Information:
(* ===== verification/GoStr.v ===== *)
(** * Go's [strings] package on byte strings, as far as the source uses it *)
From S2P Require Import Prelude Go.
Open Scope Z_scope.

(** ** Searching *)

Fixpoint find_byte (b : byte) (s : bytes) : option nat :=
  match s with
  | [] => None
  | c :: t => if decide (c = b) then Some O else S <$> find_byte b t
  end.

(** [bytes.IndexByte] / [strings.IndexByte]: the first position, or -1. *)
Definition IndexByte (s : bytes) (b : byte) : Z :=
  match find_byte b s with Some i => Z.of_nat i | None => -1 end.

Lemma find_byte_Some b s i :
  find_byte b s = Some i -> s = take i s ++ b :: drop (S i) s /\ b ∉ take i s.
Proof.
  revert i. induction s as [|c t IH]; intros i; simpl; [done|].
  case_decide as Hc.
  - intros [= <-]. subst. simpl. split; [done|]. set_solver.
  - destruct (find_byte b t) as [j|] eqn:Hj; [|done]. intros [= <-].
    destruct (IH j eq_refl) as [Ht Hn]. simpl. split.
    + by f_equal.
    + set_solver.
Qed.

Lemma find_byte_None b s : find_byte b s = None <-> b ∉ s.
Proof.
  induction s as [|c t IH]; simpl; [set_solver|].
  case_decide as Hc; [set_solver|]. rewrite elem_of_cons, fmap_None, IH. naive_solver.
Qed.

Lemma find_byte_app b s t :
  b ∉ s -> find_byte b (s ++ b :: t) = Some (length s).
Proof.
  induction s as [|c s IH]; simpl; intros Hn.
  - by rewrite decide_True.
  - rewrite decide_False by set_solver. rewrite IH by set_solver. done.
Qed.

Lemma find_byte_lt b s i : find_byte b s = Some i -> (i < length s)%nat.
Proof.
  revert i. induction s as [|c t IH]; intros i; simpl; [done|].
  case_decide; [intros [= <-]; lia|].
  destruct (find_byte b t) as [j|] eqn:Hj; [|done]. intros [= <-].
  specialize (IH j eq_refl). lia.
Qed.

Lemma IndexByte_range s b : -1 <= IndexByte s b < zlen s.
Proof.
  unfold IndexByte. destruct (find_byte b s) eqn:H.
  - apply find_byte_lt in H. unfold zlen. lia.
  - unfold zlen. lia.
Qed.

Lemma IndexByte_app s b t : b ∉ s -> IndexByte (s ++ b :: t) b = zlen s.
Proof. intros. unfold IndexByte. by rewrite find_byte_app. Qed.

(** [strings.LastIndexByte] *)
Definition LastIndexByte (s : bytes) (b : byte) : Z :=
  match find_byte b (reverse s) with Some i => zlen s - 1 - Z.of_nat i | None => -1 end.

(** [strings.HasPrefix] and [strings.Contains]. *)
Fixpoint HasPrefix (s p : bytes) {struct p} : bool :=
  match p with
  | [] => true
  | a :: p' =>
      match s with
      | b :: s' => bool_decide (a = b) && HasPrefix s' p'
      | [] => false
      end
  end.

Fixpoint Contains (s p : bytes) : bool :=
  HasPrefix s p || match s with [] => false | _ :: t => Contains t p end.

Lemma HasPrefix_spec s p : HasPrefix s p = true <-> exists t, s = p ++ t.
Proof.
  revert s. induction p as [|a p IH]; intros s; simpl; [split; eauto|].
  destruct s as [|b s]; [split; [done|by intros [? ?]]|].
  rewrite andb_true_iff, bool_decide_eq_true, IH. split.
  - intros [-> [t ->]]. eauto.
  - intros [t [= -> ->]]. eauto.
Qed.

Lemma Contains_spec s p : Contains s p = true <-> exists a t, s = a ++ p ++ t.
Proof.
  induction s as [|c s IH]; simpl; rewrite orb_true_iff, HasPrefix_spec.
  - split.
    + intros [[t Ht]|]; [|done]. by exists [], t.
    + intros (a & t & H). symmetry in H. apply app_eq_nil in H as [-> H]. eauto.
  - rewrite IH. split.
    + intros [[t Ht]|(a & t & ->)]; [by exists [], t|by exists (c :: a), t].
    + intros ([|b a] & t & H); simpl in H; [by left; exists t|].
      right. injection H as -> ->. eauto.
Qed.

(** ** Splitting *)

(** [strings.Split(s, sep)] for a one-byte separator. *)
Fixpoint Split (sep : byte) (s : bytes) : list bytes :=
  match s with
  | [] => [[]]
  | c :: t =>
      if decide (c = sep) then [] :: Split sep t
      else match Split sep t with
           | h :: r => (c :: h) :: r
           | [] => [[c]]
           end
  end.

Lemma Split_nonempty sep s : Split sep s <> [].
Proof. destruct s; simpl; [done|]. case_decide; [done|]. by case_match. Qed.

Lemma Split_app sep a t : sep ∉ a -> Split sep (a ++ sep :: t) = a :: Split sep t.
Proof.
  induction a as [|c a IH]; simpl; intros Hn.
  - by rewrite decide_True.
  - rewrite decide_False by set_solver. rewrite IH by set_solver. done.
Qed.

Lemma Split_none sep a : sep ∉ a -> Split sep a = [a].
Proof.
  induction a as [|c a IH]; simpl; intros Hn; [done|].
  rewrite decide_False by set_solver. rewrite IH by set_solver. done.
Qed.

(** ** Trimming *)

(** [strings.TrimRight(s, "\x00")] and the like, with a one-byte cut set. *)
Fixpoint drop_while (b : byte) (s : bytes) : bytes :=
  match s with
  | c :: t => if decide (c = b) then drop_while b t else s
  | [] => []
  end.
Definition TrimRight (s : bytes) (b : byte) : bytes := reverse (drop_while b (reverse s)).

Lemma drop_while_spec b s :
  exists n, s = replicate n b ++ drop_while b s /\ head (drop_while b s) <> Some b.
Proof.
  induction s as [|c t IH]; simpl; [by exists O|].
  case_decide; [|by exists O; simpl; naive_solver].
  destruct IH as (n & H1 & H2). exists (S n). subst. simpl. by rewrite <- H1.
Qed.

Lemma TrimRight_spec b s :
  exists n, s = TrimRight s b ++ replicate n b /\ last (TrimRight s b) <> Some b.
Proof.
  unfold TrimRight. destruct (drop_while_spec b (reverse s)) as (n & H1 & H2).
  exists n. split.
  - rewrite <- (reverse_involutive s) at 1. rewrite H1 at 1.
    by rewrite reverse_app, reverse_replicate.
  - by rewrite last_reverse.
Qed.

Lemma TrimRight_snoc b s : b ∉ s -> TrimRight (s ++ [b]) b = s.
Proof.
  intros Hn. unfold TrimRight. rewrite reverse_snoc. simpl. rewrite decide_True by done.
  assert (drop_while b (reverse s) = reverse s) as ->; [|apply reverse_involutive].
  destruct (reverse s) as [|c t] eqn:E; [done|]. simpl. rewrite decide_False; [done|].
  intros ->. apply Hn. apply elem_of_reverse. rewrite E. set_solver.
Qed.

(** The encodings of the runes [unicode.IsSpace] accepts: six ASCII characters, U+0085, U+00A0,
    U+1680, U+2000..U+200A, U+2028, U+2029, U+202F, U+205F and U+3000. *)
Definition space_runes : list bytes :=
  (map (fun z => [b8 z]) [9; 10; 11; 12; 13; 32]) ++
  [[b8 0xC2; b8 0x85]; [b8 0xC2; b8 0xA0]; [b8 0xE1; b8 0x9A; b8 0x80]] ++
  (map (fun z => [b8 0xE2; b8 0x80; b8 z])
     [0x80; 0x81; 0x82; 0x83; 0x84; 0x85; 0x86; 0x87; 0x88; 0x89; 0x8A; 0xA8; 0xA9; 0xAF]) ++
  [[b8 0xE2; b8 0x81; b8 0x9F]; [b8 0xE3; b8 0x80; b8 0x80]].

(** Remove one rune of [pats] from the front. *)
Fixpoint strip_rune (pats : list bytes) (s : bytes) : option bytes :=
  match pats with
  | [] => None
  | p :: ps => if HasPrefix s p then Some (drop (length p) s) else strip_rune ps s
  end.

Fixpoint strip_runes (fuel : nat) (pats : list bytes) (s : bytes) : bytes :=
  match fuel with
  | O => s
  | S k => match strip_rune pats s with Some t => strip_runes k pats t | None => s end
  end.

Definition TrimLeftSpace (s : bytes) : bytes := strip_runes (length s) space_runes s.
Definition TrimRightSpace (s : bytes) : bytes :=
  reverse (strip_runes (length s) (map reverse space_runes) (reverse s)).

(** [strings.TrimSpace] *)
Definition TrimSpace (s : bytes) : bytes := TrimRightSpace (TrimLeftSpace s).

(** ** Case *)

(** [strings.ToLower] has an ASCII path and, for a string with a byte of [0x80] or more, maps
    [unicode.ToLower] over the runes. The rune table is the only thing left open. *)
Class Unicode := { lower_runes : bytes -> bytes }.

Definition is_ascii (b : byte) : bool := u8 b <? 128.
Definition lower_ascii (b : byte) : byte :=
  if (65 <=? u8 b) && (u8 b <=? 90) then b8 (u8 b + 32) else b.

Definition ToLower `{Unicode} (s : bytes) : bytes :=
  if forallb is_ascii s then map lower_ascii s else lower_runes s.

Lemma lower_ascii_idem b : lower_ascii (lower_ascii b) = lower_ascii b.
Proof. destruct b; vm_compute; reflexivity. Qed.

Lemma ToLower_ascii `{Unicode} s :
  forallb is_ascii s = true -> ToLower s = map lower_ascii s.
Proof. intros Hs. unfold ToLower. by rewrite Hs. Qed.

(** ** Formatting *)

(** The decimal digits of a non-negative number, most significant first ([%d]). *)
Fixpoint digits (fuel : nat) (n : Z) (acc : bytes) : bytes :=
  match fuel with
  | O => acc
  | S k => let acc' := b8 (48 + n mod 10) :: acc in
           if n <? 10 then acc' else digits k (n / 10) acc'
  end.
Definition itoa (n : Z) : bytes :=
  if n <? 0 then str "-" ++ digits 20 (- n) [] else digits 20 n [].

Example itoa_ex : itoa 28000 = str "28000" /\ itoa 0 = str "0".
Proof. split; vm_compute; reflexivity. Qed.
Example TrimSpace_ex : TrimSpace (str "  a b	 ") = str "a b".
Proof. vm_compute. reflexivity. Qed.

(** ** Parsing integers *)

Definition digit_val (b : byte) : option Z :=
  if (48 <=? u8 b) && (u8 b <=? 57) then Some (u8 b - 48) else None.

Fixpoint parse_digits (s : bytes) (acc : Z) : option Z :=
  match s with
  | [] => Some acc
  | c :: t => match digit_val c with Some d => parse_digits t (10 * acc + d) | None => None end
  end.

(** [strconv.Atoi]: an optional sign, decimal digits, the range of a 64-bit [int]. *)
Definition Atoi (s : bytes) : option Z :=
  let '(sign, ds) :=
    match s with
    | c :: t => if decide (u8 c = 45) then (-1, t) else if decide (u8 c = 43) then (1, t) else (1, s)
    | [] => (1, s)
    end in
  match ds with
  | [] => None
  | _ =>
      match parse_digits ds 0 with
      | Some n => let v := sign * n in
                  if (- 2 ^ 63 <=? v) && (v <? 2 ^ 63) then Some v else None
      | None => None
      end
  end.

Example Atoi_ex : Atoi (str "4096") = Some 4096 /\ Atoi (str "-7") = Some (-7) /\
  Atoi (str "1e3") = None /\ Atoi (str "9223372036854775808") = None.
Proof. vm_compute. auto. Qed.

Work to complete: Repeat word for word the lines above that run from the line containing "Fixpoint Contains (s" through the line containing "exists (c :: a), t].", both ends included, and nothing else.

Exercise solution:
Fixpoint Contains (s p : bytes) : bool :=
  HasPrefix s p || match s with [] => false | _ :: t => Contains t p end.

Lemma HasPrefix_spec s p : HasPrefix s p = true <-> exists t, s = p ++ t.
Proof.
  revert s. induction p as [|a p IH]; intros s; simpl; [split; eauto|].
  destruct s as [|b s]; [split; [done|by intros [? ?]]|].
  rewrite andb_true_iff, bool_decide_eq_true, IH. split.
  - intros [-> [t ->]]. eauto.
  - intros [t [= -> ->]]. eauto.
Qed.

Lemma Contains_spec s p : Contains s p = true <-> exists a t, s = a ++ p ++ t.
Proof.
  induction s as [|c s IH]; simpl; rewrite orb_true_iff, HasPrefix_spec.
  - split.
    + intros [[t Ht]|]; [|done]. by exists [], t.
    + intros (a & t & H). symmetry in H. apply app_eq_nil in H as [-> H]. eauto.
  - rewrite IH. split.
    + intros [[t Ht]|(a & t & ->)]; [by exists [], t|by exists (c :: a), t].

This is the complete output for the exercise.